# Exercise
In the entries below, find the line with "EmptyString => false" and the line with "Definition as_toml (b". Print those two and everything between them exactly, and nothing else.

# Data shown

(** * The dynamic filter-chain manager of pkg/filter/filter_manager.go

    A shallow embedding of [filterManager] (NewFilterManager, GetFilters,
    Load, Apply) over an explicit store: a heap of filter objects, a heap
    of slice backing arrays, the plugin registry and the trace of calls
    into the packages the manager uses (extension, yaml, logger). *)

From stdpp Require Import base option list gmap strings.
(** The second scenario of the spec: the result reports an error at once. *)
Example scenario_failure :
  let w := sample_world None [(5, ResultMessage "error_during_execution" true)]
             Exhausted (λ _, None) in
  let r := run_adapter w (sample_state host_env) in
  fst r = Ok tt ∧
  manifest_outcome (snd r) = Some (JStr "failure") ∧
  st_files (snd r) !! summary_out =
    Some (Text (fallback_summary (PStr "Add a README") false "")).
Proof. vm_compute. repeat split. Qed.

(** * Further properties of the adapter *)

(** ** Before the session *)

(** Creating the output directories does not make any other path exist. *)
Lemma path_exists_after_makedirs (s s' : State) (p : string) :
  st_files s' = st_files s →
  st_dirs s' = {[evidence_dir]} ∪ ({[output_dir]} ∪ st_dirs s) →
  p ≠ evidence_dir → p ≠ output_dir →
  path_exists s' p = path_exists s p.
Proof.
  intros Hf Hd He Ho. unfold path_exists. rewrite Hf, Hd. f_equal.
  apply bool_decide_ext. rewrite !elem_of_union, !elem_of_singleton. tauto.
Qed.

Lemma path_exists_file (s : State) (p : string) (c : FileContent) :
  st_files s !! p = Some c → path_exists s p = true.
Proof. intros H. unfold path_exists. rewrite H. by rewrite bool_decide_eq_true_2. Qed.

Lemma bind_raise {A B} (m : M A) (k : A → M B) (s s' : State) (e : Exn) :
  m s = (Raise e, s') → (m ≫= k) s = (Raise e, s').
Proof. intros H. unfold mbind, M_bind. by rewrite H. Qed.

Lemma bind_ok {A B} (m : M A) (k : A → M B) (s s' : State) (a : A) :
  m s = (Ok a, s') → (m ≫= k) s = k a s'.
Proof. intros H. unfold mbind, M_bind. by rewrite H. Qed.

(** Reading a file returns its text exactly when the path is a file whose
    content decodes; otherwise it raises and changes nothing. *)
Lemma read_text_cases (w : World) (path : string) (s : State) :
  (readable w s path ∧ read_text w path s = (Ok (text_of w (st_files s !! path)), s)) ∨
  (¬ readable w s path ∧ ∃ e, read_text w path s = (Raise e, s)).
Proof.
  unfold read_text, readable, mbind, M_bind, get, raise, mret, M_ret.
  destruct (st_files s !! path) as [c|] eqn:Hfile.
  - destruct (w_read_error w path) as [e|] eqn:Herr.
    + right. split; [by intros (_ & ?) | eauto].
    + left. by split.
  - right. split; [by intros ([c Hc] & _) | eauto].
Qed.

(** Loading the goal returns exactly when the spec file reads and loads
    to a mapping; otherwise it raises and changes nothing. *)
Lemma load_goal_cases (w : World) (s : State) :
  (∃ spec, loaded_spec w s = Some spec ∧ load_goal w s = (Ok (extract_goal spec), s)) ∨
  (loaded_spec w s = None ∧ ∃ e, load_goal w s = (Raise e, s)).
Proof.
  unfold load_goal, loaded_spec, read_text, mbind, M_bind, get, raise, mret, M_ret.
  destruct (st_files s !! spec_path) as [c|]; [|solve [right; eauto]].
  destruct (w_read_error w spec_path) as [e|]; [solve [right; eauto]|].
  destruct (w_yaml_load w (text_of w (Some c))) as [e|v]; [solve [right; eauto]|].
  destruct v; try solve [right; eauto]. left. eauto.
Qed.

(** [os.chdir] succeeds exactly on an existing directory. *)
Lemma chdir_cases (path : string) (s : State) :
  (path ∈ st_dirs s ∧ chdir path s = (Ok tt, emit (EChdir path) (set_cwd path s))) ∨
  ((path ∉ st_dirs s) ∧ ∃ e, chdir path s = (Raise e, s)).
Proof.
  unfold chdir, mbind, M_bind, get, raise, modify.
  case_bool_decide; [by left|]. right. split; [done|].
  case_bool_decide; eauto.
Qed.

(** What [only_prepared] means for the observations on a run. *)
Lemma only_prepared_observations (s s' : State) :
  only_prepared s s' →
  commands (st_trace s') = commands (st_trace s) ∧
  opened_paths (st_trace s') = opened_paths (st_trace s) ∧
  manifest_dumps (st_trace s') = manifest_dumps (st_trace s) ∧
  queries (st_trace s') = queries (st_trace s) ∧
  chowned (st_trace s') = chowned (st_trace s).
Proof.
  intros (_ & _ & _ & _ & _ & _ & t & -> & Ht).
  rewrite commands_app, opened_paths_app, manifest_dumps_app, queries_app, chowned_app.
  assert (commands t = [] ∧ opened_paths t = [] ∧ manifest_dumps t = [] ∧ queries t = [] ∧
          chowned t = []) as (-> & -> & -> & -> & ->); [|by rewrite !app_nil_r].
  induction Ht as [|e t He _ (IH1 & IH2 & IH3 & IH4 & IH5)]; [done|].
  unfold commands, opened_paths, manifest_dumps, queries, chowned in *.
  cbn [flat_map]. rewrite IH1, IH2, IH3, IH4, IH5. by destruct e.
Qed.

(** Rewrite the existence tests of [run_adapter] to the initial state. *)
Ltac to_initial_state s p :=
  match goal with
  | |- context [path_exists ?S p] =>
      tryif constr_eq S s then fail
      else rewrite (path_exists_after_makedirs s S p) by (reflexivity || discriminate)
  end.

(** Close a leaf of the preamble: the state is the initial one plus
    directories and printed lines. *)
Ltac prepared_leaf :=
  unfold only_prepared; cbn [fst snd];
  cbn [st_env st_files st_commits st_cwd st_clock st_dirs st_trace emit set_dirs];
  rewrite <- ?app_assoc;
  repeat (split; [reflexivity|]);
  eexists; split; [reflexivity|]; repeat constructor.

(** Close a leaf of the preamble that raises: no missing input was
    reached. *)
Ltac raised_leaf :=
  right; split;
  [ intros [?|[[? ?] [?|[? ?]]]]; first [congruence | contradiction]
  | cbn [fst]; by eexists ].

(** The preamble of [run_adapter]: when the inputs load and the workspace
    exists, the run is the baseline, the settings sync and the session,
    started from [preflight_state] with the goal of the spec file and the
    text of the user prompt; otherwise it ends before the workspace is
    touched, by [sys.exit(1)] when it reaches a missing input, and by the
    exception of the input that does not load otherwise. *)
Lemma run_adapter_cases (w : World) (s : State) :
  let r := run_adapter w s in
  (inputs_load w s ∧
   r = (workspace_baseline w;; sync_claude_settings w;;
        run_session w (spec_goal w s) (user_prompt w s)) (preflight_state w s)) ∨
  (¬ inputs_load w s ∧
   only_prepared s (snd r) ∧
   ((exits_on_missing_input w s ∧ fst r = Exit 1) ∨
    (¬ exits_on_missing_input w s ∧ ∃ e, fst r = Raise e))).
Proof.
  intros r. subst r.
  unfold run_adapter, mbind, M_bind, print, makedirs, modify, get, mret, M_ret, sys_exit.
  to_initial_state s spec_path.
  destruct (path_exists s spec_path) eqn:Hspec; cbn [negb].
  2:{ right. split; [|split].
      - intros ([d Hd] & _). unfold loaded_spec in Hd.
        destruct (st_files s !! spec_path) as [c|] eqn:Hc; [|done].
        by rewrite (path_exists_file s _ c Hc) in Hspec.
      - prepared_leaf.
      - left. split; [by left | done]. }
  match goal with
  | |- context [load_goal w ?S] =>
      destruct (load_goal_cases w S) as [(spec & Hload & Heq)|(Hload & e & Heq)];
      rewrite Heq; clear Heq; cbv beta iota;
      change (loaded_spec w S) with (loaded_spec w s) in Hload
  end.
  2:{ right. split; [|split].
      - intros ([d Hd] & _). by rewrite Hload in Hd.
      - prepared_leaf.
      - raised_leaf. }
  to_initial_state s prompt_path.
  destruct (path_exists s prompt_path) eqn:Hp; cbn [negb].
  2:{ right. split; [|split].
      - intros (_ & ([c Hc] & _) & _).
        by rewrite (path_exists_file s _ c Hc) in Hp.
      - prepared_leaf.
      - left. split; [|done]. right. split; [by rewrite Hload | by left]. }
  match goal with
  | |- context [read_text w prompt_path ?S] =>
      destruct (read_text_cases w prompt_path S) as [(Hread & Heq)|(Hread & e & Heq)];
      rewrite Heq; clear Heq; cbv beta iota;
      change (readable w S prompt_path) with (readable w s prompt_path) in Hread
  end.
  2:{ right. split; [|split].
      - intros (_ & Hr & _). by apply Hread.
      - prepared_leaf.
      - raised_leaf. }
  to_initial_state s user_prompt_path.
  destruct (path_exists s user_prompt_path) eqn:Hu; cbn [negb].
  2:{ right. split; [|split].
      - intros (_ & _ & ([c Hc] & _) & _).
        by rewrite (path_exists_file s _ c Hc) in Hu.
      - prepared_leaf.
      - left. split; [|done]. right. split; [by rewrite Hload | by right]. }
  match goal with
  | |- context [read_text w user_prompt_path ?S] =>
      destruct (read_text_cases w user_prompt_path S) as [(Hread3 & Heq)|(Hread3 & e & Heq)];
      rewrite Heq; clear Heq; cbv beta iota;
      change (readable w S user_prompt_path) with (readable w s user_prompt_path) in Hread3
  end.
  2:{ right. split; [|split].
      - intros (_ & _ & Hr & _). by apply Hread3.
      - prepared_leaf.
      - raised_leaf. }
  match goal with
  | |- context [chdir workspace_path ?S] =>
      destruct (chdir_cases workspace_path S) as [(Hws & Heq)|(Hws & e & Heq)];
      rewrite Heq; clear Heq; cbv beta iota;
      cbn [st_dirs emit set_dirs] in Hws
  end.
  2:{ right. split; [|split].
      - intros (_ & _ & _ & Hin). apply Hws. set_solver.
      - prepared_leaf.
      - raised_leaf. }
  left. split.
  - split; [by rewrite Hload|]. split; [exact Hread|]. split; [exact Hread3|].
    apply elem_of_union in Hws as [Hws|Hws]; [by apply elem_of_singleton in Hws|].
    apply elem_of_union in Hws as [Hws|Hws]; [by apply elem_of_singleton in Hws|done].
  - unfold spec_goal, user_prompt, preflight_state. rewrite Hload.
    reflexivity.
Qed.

==

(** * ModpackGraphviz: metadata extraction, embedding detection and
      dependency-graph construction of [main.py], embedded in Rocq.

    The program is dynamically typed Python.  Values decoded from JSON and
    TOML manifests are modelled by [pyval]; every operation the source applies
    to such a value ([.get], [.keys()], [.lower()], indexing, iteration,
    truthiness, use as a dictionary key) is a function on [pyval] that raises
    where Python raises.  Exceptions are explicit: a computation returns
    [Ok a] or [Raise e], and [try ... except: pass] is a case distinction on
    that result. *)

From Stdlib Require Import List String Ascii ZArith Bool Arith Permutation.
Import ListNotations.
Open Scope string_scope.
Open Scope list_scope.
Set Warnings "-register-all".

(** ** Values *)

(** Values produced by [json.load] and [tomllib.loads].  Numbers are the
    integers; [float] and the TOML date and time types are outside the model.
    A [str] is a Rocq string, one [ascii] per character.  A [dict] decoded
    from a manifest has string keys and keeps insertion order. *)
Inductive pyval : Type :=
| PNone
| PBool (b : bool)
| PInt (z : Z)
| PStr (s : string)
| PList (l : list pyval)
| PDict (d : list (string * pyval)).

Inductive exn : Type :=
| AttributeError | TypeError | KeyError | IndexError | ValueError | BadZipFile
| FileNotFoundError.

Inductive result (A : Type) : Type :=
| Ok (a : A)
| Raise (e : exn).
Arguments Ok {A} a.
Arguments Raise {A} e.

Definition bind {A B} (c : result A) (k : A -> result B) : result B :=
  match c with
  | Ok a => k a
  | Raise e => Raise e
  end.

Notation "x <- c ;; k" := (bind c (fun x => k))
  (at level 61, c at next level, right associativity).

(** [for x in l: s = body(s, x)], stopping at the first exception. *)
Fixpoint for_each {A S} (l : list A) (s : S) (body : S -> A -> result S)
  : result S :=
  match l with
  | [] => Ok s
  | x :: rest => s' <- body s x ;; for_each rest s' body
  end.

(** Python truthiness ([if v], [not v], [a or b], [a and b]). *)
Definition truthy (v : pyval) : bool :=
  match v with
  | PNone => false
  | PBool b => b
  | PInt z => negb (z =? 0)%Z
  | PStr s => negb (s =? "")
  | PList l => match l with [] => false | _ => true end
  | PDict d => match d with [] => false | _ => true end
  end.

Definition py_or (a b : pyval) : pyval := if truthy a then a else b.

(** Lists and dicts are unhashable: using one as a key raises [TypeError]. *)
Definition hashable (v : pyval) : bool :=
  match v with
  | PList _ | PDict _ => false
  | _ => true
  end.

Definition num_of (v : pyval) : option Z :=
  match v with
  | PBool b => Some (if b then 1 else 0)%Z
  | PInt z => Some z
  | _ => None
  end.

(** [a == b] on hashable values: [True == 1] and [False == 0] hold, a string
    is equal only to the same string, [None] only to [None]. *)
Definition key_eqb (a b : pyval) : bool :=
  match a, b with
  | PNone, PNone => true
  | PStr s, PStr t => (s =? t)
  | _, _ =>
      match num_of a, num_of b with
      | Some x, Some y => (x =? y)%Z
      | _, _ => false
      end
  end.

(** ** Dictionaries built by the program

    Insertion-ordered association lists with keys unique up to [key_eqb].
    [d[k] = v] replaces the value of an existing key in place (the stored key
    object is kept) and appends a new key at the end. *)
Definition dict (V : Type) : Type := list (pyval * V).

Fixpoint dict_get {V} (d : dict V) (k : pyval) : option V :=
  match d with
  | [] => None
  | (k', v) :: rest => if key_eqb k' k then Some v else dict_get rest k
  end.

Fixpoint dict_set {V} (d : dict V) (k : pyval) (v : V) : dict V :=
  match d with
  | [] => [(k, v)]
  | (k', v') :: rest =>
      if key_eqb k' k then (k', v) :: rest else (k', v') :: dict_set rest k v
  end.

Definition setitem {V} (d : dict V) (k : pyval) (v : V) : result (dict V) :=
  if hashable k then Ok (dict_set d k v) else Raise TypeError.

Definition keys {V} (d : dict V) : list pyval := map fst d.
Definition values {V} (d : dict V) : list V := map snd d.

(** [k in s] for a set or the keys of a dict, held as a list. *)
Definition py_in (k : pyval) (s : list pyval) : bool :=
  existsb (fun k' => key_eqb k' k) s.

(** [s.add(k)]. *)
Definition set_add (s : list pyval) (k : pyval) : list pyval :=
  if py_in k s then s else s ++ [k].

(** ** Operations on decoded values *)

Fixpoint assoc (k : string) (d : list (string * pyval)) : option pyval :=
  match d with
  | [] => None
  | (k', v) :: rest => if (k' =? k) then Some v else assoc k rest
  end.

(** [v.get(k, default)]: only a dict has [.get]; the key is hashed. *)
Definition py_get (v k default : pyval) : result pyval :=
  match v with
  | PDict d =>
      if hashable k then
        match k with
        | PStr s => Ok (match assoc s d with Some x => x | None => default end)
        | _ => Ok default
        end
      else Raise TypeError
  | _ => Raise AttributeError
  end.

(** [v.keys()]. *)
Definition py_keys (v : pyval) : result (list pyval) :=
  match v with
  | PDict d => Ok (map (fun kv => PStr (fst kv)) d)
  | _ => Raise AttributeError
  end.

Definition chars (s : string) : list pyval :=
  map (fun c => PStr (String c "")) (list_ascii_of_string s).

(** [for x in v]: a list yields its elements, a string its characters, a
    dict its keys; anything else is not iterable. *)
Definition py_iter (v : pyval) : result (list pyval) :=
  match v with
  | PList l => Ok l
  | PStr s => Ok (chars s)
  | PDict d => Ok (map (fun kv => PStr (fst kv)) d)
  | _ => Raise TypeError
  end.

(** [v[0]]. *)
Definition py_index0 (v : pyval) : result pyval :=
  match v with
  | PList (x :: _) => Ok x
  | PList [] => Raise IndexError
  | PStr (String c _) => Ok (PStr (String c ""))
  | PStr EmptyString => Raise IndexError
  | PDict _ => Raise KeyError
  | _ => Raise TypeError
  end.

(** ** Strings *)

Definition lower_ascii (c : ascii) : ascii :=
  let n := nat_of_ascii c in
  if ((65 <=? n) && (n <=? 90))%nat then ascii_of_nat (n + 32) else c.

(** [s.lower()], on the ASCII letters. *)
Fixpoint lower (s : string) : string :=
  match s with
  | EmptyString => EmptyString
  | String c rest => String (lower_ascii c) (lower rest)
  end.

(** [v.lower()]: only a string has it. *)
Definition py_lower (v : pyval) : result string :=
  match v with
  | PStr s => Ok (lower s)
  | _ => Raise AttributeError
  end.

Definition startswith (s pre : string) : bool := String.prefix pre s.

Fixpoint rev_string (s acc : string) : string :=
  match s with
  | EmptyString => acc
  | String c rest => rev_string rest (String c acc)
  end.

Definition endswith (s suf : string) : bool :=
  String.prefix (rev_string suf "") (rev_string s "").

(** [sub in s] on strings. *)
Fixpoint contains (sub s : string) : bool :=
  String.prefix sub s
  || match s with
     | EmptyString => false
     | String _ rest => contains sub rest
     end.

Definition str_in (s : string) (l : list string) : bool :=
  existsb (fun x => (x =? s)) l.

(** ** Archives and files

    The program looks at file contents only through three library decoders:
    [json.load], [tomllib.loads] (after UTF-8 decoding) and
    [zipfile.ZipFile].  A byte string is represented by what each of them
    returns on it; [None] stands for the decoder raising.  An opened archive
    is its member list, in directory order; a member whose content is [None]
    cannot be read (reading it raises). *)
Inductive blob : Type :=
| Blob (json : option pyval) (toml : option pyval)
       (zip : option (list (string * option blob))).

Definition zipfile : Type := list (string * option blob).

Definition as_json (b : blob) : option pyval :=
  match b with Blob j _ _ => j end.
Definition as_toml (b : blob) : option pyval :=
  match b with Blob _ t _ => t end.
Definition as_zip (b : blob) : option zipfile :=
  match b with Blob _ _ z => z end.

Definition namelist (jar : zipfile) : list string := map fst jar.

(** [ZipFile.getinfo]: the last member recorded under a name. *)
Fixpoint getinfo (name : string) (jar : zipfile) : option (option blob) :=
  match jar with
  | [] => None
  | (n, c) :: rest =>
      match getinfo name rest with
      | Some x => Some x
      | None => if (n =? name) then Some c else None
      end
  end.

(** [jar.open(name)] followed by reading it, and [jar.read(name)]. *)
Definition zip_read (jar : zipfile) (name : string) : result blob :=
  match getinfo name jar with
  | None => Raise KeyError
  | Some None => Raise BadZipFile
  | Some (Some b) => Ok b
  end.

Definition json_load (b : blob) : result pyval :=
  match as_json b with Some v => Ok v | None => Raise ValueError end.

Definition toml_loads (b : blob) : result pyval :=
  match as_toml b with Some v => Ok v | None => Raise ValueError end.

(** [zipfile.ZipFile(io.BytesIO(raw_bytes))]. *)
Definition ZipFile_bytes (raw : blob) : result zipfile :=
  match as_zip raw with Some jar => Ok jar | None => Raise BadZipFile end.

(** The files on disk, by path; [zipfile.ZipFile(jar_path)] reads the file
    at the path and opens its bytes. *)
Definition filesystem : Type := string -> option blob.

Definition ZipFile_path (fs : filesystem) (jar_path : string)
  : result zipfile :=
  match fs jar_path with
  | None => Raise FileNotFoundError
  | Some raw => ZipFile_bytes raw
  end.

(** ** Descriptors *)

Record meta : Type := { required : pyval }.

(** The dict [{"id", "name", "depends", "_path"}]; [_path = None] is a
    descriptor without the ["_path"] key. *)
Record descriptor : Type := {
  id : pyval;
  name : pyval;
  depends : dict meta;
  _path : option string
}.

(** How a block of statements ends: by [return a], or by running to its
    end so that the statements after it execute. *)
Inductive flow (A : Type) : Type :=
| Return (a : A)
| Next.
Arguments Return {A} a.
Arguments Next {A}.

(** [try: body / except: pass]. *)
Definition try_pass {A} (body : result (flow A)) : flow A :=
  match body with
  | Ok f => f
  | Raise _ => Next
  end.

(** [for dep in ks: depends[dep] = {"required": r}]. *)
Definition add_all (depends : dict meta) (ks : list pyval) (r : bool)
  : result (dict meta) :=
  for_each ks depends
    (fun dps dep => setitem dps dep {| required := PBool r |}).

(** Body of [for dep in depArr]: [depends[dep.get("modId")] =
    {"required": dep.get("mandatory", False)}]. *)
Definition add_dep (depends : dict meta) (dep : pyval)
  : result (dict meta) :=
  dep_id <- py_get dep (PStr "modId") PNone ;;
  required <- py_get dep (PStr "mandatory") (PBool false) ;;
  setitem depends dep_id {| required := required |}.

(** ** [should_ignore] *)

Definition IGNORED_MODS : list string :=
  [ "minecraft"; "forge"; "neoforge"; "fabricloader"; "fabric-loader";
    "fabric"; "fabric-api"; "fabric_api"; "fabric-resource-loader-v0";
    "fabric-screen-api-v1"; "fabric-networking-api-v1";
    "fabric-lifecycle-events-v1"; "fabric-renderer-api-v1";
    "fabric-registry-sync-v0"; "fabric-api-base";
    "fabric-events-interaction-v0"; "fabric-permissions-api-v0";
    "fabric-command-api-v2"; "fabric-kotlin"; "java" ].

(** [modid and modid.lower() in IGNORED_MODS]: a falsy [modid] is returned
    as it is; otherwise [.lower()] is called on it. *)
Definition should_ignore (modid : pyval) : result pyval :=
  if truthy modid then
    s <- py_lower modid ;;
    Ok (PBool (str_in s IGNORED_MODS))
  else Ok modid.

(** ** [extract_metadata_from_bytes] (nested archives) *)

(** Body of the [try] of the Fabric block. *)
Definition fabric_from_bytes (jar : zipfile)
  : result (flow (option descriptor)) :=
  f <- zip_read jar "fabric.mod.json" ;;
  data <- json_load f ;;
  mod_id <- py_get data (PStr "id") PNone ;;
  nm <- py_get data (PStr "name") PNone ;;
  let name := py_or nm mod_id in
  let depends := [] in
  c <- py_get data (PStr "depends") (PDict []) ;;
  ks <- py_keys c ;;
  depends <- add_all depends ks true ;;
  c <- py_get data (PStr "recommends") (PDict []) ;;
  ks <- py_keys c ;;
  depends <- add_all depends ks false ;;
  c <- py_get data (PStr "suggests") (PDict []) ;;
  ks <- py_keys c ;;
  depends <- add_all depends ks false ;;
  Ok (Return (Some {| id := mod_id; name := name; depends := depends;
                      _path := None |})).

...

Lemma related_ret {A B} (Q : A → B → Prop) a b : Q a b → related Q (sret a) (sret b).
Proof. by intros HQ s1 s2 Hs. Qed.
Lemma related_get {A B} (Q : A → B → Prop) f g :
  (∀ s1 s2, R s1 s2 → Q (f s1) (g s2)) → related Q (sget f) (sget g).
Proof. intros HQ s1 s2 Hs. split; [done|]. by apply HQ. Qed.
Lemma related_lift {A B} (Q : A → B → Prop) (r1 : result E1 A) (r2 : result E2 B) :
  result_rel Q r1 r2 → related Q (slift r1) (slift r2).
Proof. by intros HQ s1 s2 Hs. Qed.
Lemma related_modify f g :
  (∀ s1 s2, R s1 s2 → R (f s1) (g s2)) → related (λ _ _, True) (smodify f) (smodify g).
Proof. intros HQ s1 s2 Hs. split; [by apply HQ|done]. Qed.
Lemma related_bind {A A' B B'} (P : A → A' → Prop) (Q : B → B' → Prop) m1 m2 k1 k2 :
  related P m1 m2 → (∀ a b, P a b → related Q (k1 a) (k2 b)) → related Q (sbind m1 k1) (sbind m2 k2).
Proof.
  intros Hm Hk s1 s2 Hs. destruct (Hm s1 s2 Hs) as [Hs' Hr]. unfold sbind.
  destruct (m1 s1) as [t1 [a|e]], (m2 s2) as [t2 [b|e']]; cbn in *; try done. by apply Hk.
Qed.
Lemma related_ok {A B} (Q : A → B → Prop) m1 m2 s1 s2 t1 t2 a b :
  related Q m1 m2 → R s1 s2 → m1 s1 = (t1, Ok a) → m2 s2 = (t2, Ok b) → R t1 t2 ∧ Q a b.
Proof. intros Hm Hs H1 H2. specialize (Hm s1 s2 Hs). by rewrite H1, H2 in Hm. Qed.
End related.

# Reply to the task
     | EmptyString => false
     | String _ rest => contains sub rest
     end.

Definition str_in (s : string) (l : list string) : bool :=
  existsb (fun x => (x =? s)) l.

(** ** Archives and files

    The program looks at file contents only through three library decoders:
    [json.load], [tomllib.loads] (after UTF-8 decoding) and
    [zipfile.ZipFile].  A byte string is represented by what each of them
    returns on it; [None] stands for the decoder raising.  An opened archive
    is its member list, in directory order; a member whose content is [None]
    cannot be read (reading it raises). *)
Inductive blob : Type :=
| Blob (json : option pyval) (toml : option pyval)
       (zip : option (list (string * option blob))).

Definition zipfile : Type := list (string * option blob).

Definition as_json (b : blob) : option pyval :=
  match b with Blob j _ _ => j end.
Definition as_toml (b : blob) : option pyval :=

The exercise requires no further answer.